Lima jam berlalu, massa telah berakhir, ketua yayasan dan beberapa guru menanggung kekecewaan, aparat keamanan membawa mereka untuk menindaklanjuti kasus, juga beberapa korban dibawa untuk dimintai saksi.
Sorak kemenangan bahagia dan haru mengumandang di cakrawala. Semua orang bahagia hari ini, keadilan akan segera didapat.
Begitu juga dengan anak manusia yang jauh dari massa itu. Iona dan Nathalie, mereka juga tampak bersorak beberapa kali.
"Hidupmu masih berjalan, Na." Nathalie menatap prihatin Iona sembari menepuk bahunya.

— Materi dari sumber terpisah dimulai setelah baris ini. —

Lemma reply_start_at m p vers rest :
  lower vers = chars "sip/2.0" → bytes_at m p (vers ++ SPC :: rest) → reply_start m p = Ok true.
Proof.
  intros Hv Hat. assert (Hlen : length vers = 7%nat).
  { apply (f_equal length) in Hv. by rewrite length_lower in Hv. }
  destruct vers as [|c vers]; [done|]. cbn [lower map chars] in Hv.
  injection Hv as Hc Hv. change (ch "s") with 115 in Hc.
  destruct Hat as [Hrd Hat]. unfold reply_start. rewrite Hrd. cbn [mbind res_bind].
  rewrite (one_of_upper_lower c "S" "s" 115), Hc by done. cbn [Z.eqb Pos.eqb].
  cbn [length] in Hlen.
  rewrite (strncasecmp_lit_at m (p + 1) (chars "IP/2.0") (vers ++ SPC :: rest));
    [|done|rewrite length_app; cbn [length chars]; lia|by repeat constructor].
  cbn [mbind res_bind]. unfold lower at 2. rewrite map_app. fold (map tolower) in *.
  rewrite Hv. cbn [mbind res_bind].
  replace (prefixb (lower (chars "IP/2.0")) _) with true by done.
  apply bytes_at_app in Hat as [_ [Hsp _]]. unfold SIP_VERSION_LEN.
  replace (p + 1 + Z.of_nat (length vers)) with (p + 7) in Hsp by lia. by rewrite Hsp.
Qed.

Lemma parse_status_at m p d1 d2 d3 rest :
  bytes_at m p ([d1; d2; d3] ++ rest) → Forall (λ d, 48 ≤ d ≤ 57) [d1; d2; d3] →
  parse_status m p = Ok (Some ((d1 - 48) * 100 + (d2 - 48) * 10 + (d3 - 48))).
Proof.
  intros (H1 & H2 & H3 & _) Hd. unfold parse_status. rewrite H1, H2. cbn [mbind res_bind].
  replace (p + 2) with (p + 1 + 1) by lia. rewrite H3. cbn [mbind res_bind].
  rewrite !Forall_cons in Hd. destruct Hd as (Hd1 & Hd2 & Hd3 & _).
  rewrite (proj2 (is_digit_spec d1)), (proj2 (is_digit_spec d2)), (proj2 (is_digit_spec d3)) by done.
  change (ch "0") with 48. cbn [andb]. do 2 f_equal. lia.
Qed.

(** The reason phrase of a reply. *)
Lemma third_token_reply m buffer len p3 fl reason rest :
  fl_type fl = SIP_REPLY → Forall (λ c, is_crlf c = false) reason →
  bytes_at m p3 (reason ++ CR :: LF :: rest) →
  buffer + len = p3 + Z.of_nat (length (reason ++ CR :: LF :: rest)) →
  third_token m buffer len p3 (p3 - buffer) fl =
  Ok (Some (p3 + Z.of_nat (length reason)), p3 + Z.of_nat (length reason) - buffer).
Proof.
  intros Htype Hreason Hat Hend. unfold third_token. rewrite Htype.
  change (SIP_REPLY =? SIP_REQUEST) with false. cbn iota.
  replace (p3 + len - (p3 - buffer)) with (buffer + len) by lia.
  unfold eat_token2_end. rewrite (scan_run _ m p3 _ reason (CR :: LF :: rest)); [|done|done| |done].
  2: { eapply Forall_impl; [exact Hreason|]. intros c. unfold is_crlf.
       rewrite !orb_false_iff. tauto. }
  rewrite length_app in Hend. cbn [length mbind res_bind] in *.
  destruct (Z.leb_spec (buffer + len) (p3 + Z.of_nat (length reason))); [lia|].
  unfold mret, res_ret. do 2 f_equal. lia.
Qed.

Lemma parse_reply m p len fl vers d1 d2 d3 sp reason rest :
  reply_ok vers d1 d2 d3 sp reason rest → 0 < p →
  bytes_at m p (reply_line vers d1 d2 d3 sp reason rest) →
  len = Z.of_nat (length (reply_line vers d1 d2 d3 sp reason rest)) →
  parse_first_line m p len fl = Ok (reply_parsed p vers d1 d2 d3 sp reason rest).
Proof.
  intros [Hvers Hdig Hsp [Hreason Hhead] Hlong Hsize] Hp Hat Hlen.
  unfold parse_first_line. destruct (Z.leb_spec len 16); [lia|]. unfold reply_line in *.
  unfold first_token. rewrite (reply_start_at m p vers _ Hvers Hat). cbn [mbind res_bind].
  assert (Hv7 : length vers = 7%nat).
  { apply (f_equal length) in Hvers. by rewrite length_lower in Hvers. }
  apply bytes_at_app in Hat as [_ Hat]. rewrite Hv7 in Hat. change (Z.of_nat 7) with 7 in Hat.
  unfold SIP_VERSION_LEN. cbn [mbind res_bind mret res_ret].
  rewrite !length_app, Hv7 in Hlen, Hsize. cbn [length] in *. rewrite !length_app in *. cbn [length] in *.
  rewrite (rest_of_line_third m p len _ _ [d1; d2; d3] sp reason (CR :: LF :: rest)); try done.
  2,3: cbn [length]; rewrite ?length_app; cbn [length]; rewrite ?length_app; cbn [length]; lia.
  2: { eapply Forall_impl; [exact Hdig|]. intros d Hd. cbn beta in Hd.
       unfold solid, is_blank, is_sp, is_crlf, SPC, TAB, CR, LF.
       repeat match goal with |- context [d =? ?a] => destruct (Z.eqb_spec d a); [lia|] end. done. }
  2: { by destruct reason. }
  cbn [fl_type set_first_len set_type set_second set_first_s]. rewrite Z.eqb_refl.
  change (p + 7 + 1 + Z.of_nat (length [d1; d2; d3])) with (p + 7 + 1 + 3).
  replace (p + 7 + 1) with (p + 8) in * by lia.
  rewrite (slice_run (p + 8) [d1; d2; d3] eq_refl : slice (p + 8) (p + 8 + 3) = Str (p + 8) 3).
  cbn [u_second set_second str_len negb Z.eqb Pos.eqb].
  destruct Hat as [_ Hat]. replace (p + 7 + 1) with (p + 8) in Hat by lia.
  rewrite (parse_status_at m (p + 8) d1 d2 d3 _ Hat Hdig). cbn [mbind res_bind].
  do 2 apply bytes_at_app in Hat as [_ Hat]. cbn [length] in Hat. change (Z.of_nat 3) with 3 in Hat.
  rewrite (third_token_reply m p len _ _ reason rest) by
    (done || (rewrite !length_app; cbn [length]; lia)).
  cbn [mbind res_bind]. apply bytes_at_app in Hat as [_ Hat].
  destruct (eat_line_end m p len _ [] rest (List.Forall_nil _) Hat) as [Heat Hnl];
    [cbn [app length]; lia|].
  rewrite Heat. cbn [mbind res_bind]. match goal with |- context [?a <=? ?b] => destruct (Z.leb_spec a b) end; [lia|].
  unfold reply_parsed, set_third, set_value, set_second, set_first_s, set_first_len, set_type, mret, res_ret.
  cbn [fl_type fl_len u_first u_second u_third u_value str_s str_len length]. pose proof (after_lf_bound rest).
  rewrite !slice_run by lia. change (Z.of_nat 0) with 0 in *.
  rewrite !Z.add_0_r in *. rewrite to_int_small by (split; lia). done.
Qed.

(** Well-formedness of a concrete line. *)
Ltac line_ok :=
  split; [..|by vm_compute];
  first [ done | split; [by repeat constructor|done]
        | by repeat constructor; lia | by repeat constructor | apply Nat.ltb_lt; by vm_compute ].

(** ** Properties *)

(** C11: a well-formed request line, whatever follows it, is recognised: the
    method, the URI and the version are delimited exactly, the method value is
    that of the method's name up to case, and the pointer returned is the
    beginning of the next line. *)
Theorem parse_first_line_request m p fl meth uri sp ver sp2 rest :
  request_ok meth uri sp ver sp2 rest → 0 < p →
  bytes_at m p (request_line meth uri sp ver sp2 rest) →
  parse_first_line m p (Z.of_nat (length (request_line meth uri sp ver sp2 rest))) fl =
  Ok (request_parsed p meth uri sp ver sp2 rest).
Proof. intros. by apply parse_request. Qed.

Definition request_example : list Z :=
  request_line (chars "INVITE") (chars "sip:bob@host") (chars " ") (chars "SIP/2.0") []
    (chars "Via: x").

"Kenapa kau mau membantu kami?"
"Kau harus tau, Na, budaya menjijikkan di sini sudah lama berjalan. Jauh sebelum kau, aku sudah menjadi korban."
Pandang mata Nathalie kosong diiringi oleh kurva tipis. "Kita terlalu pengecut. Kita tidak berani bertindak padahal kehancuran di depan mata kita. Kita terlalu takut, Na."

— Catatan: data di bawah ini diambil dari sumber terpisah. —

(* ===== verification/UriSafety.v ===== *)
(** * Memory safety of the URI parser, and where its results point to *)

From stdpp Require Import strings.
From S2P Require Import Uri.

(** ** The invariant of the state machine *)

(** States before the parameters; inside of a recognised name; inside of the
    value of a recognised parameter. *)
Definition in_main (st : ustate) : bool :=
  match st with
  | URI_INIT | URI_USER | URI_PASSWORD | URI_PASSWORD_ALPHA | URI_HOST | URI_HOST_P
  | URI_HOST6_P | URI_HOST6_END => true
  | _ => false
  end.

Definition in_value (st : ustate) : bool :=
  match st with
  | URI_VAL_P | VU_U | VU_D | VU_P_FIN | VT_T | VT_C | VT_P_FIN | VTLS_L | VTLS_S_FIN
  | VS_S | VS_C | VS_T | VS_P_FIN | VW_W | VW_S | VW_S_FIN | VWS_S_FIN => true
  | _ => false
  end.

Definition in_name (st : ustate) : bool :=
  match st with
  | URI_PORT | URI_PARAM | URI_PARAM_P | URI_PARAM_VAL_P | URI_HEADERS => false
  | _ => negb (in_main st) && negb (in_value st)
  end.

Section bounds.
Context (buf : Z).

(** A string of the result: null, or inside of the URI. *)
Definition str_in (p : Z) (y : str) : Prop := y = null_str ∨ within buf p y.

Record uri_in (p : Z) (u : sip_uri) : Prop := {
in_str f : str_in p (u_str u f);
in_u_name : Forall (λ y, str_s y = 0 ∨ within buf p y) (u_name u);
in_u_val : Forall (str_in p) (u_val u);
in_length : length (u_name u) = 10%nat ∧ length (u_val u) = 10%nat;
in_params_no : 0 ≤ u_params_no u ≤ 10;
in_port_no : 0 ≤ u_port_no u < 2 ^ 16;
in_type : u_type u ≠ ERROR_URI_T;
}.

Definition ptr_in (p a : Z) : Prop := a = 0 ∨ buf ≤ a ≤ p.

Record vars_in (p : Z) (x : vars) : Prop := {
in_s : buf ≤ x_s x ≤ p;
in_b : ptr_in p (x_b x);
in_v : ptr_in p (x_v x);
in_pass : x_pass x = 0 ∨ buf ≤ x_pass x < p;
in_uri : uri_in p (x_uri x);
in_param : x_param x ≠ Some F_host ∧ x_param_val x ≠ Some F_host;
}.

(** While the user is not known, what looks like the host may still turn out
  to be the beginning of the user. *)
Definition user_in (p : Z) (x : vars) : Prop :=
x_found_user x = false →
within buf p (u_str (x_uri x) F_host) ∧
(x_pass x = 0 ∨ str_s (u_str (x_uri x) F_host) ≤ x_pass x).

Definition name_in (x : vars) : Prop := buf ≤ x_b x.

Definition value_in (x : vars) : Prop :=
buf ≤ x_b x ≤ x_v x ∧ is_Some (x_param x) ∧ is_Some (x_param_val x).

Record inv (p : Z) (st : ustate) (x : vars) : Prop := {
inv_vars : vars_in p x;
inv_user : in_main st = false → user_in p x;
inv_name : in_name st = true → name_in x;
inv_value : in_value st = true → value_in x;
}.

(** While the user is being read there is no candidate password yet. *)
Definition main_in (st : ustate) (x : vars) : Prop :=
in_main st = true → x_found_user x = false → x_pass x = 0.

Definition main_after (o : outcome) : Prop :=
match o with Next st x => main_in st x | _ => True end.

Iona hanya menyimak, sebetulnya gadis itu kurang mengerti dengan apa yang dikatakan oleh Nathalie.
"Dan karena ketakutanku untuk bersuara meminta tolong … itu membuatku binasa. Aku sama sepertimu, tapi kau lebih beruntung dariku."
"Maksudmu?"
"Benar, aku sudah mati. Mereka membunuhku setelah melecehkanku."
Nyenyat.
Iona merosot sebab itu. Gamang muncul. Dia berjalan mundur, tapi Nathalie malah berjalan maju. Iris abu-abunya menyambar Iona, mencoba meyakinkan Iona bahwa dia tidak sedang bergurau. Maka dia kembali berbicara, "Bahkan, kematian ku pun mereka sembunyikan. Ini benar-benar tidak ada yang tahu, hanya kau."
"Keluarga ka—"
"Sayangnya aku sebatang kara." Lagi, Nathalie tersenyum, kentara sekali hantu gadis itu terluka.
Sejak pengakuannya beberapa menit tadi Nathalie merasa ada yang berbeda dari Iona. Gadis itu terlihat lebih diam, dia tidak lagi berani menatapnya.

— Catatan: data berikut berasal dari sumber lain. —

Lemma trie_first p c x :
  -128 ≤ c ≤ 127 → one_of c "@;?:=" = false →
  uri_step p c URI_PARAM x = Next (trie [tolower c]) (set_b p x).
Proof.
  intros Hc Hplain. pose proof first_checked as H. rewrite forallb_forall in H.
  assert (Hin : In c (seqZ (-128) 256)) by (apply list_elem_of_In, elem_of_seqZ; lia).
  specialize (H c Hin).
  unfold first_check in H. rewrite Hplain in H. revert H.
  cbn [uri_step step_param orb]. unfold param_common_cases.
  rewrite (plain_not _ _ (ch "@") Hplain eq_refl), (plain_not _ _ (ch ";") Hplain eq_refl),
    (plain_not _ _ (ch "?") Hplain eq_refl), (plain_not _ _ (ch ":") Hplain eq_refl).
  repeat match goal with |- context [one_of c ?s] => destruct (one_of c s) end;
    intros H; apply bool_decide_eq_true in H; by rewrite H.
Qed.

Lemma closed_prefix l k : closed (l ++ k) = true → k ≠ [] → closed l = true.
Proof.
  unfold closed. intros H Hk. rewrite forallb_forall in *. intros s Hs. specialize (H s Hs).
  apply orb_true_iff in H as [H%negb_true_iff|H%Nat.eqb_eq]; apply orb_true_iff.
  - left. apply negb_true_iff, not_true_is_false. intros Hp.
    apply prefixb_spec in Hp. apply not_false_iff_true in H; [done|].
    apply prefixb_spec. assert (Hlen := f_equal length Hp). rewrite length_take in Hlen.
    rewrite take_app_le; [done|lia].
  - left. apply negb_true_iff, not_true_is_false. intros Hp%prefixb_length.
    rewrite length_chars, length_app in *. destruct k; [done|]. simpl in *. lia.
Qed.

Nathalie berpikir apakah semenakutkan itu title hantu? Ah, tanpa persetujuan dari Iona, Nathalie langsung memeluk Iona.
"Kita menang." Lagi, dia berkata. Air mata haru mengalir di ujung matanya. Gemirang tak terbatas menguasai jiwanya. Sayang sekali waktunya sudah habis, gadis itu harus pergi bersamaan dengan angin yang membawanya.